• **TASK BRIEF**: Every line in the records below that holds "statCounters" must be identified and copied.

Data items
· · · · · · ·
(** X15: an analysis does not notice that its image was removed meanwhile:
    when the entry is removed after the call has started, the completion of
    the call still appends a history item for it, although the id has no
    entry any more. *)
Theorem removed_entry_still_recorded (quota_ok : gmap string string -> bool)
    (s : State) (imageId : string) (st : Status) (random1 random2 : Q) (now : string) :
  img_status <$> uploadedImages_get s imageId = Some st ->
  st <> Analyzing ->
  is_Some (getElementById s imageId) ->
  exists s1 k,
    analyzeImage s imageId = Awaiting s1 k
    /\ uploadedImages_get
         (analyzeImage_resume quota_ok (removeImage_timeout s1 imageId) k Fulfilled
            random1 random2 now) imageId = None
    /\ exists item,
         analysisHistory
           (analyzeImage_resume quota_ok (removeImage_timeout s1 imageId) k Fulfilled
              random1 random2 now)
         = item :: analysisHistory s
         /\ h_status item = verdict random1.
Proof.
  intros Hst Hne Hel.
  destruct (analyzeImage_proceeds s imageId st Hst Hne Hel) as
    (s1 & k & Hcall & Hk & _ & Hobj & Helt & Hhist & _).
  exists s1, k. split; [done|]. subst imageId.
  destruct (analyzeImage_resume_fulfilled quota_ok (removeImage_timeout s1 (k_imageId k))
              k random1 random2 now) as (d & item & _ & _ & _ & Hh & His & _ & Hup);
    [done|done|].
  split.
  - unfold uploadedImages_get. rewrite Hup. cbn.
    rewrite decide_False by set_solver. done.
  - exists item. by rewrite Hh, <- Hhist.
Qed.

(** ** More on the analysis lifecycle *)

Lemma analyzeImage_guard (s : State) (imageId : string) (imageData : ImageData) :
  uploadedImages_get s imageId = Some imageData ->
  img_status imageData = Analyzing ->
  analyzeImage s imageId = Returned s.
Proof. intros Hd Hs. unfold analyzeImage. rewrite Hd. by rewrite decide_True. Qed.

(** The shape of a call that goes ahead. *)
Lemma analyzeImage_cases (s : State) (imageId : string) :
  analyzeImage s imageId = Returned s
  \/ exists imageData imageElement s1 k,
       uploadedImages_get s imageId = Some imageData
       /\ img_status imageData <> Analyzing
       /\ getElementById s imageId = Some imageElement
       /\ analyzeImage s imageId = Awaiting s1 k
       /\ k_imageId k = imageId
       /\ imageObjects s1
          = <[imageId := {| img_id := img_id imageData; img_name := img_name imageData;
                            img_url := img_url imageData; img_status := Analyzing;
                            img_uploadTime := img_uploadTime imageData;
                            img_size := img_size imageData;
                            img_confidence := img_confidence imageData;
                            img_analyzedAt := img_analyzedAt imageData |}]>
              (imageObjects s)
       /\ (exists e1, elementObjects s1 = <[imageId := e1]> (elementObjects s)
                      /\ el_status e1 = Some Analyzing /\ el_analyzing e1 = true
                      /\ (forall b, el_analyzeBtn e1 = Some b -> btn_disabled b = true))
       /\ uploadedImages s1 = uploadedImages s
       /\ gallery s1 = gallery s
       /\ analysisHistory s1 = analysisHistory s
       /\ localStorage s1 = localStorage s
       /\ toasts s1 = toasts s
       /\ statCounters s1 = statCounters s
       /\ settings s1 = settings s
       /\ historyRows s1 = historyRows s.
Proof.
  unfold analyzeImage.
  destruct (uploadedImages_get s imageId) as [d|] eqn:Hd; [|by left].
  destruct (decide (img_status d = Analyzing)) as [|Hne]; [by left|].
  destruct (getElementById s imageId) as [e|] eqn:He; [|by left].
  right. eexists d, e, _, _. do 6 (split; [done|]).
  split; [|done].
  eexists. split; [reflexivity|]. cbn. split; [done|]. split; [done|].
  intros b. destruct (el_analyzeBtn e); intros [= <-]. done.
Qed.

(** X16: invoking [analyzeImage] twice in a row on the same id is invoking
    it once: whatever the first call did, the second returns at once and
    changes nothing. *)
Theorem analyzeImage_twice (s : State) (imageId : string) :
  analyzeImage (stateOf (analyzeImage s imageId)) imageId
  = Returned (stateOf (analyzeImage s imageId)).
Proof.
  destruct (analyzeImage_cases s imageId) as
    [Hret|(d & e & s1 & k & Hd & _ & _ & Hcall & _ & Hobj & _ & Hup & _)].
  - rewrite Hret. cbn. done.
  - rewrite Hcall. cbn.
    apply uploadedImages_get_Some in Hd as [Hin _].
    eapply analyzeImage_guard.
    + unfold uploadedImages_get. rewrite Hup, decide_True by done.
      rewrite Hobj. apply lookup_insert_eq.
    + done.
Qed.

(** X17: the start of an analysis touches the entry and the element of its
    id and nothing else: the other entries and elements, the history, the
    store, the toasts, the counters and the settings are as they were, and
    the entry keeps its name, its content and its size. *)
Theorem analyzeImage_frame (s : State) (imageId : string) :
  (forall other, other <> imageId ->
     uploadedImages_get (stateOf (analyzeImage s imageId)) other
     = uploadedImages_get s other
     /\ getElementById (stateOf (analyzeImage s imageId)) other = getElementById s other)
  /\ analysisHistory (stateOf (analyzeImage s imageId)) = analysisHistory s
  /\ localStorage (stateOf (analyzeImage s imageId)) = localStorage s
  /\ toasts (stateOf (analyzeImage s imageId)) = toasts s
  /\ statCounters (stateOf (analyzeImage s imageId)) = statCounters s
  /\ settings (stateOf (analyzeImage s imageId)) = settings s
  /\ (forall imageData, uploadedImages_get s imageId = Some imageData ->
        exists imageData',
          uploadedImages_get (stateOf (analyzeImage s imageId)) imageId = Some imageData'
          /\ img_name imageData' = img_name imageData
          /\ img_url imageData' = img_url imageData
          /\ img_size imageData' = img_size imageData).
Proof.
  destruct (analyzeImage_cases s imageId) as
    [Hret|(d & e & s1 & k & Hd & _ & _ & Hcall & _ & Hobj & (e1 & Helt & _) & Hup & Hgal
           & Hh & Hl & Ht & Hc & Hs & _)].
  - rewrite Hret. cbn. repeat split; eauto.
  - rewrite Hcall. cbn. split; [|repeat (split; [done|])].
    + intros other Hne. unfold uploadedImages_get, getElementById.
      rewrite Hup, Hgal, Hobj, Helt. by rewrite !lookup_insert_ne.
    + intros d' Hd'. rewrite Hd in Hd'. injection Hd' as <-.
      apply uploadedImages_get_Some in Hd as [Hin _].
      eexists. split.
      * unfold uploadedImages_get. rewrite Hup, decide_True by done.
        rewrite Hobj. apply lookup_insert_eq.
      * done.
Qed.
· · · · · · ·
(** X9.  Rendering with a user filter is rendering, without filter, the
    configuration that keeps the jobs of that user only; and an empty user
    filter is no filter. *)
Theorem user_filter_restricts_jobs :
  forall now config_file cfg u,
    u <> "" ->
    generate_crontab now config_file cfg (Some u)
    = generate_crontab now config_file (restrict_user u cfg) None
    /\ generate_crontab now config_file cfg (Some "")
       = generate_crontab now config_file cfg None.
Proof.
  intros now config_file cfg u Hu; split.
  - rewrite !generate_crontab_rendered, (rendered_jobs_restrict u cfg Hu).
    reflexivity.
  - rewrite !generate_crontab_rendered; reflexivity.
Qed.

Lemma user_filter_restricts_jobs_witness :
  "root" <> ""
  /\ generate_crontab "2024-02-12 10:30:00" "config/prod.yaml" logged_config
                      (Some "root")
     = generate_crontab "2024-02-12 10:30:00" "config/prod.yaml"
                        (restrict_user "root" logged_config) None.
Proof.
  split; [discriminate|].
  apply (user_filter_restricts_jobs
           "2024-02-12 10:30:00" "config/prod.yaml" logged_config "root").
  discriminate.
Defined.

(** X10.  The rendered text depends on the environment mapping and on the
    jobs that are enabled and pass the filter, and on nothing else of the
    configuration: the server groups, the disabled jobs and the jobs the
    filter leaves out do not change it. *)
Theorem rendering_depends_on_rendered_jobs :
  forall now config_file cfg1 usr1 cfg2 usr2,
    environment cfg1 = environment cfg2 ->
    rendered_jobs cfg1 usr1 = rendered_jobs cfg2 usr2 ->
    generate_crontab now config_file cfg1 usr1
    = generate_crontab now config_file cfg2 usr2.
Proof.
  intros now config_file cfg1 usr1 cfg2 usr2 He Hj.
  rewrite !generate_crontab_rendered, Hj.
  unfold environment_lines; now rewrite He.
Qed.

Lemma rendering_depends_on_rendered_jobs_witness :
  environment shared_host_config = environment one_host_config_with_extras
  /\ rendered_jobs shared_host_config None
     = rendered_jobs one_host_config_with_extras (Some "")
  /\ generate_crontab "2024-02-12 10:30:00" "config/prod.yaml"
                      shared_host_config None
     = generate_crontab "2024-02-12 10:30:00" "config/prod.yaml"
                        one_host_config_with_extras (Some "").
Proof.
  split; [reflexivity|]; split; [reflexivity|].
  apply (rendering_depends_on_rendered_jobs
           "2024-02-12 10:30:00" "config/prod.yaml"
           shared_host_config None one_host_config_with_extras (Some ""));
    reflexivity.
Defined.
· · · · · · ·
• **TASK SOLUTION**:
       /\ statCounters s1 = statCounters s
  /\ statCounters (stateOf (analyzeImage s imageId)) = statCounters s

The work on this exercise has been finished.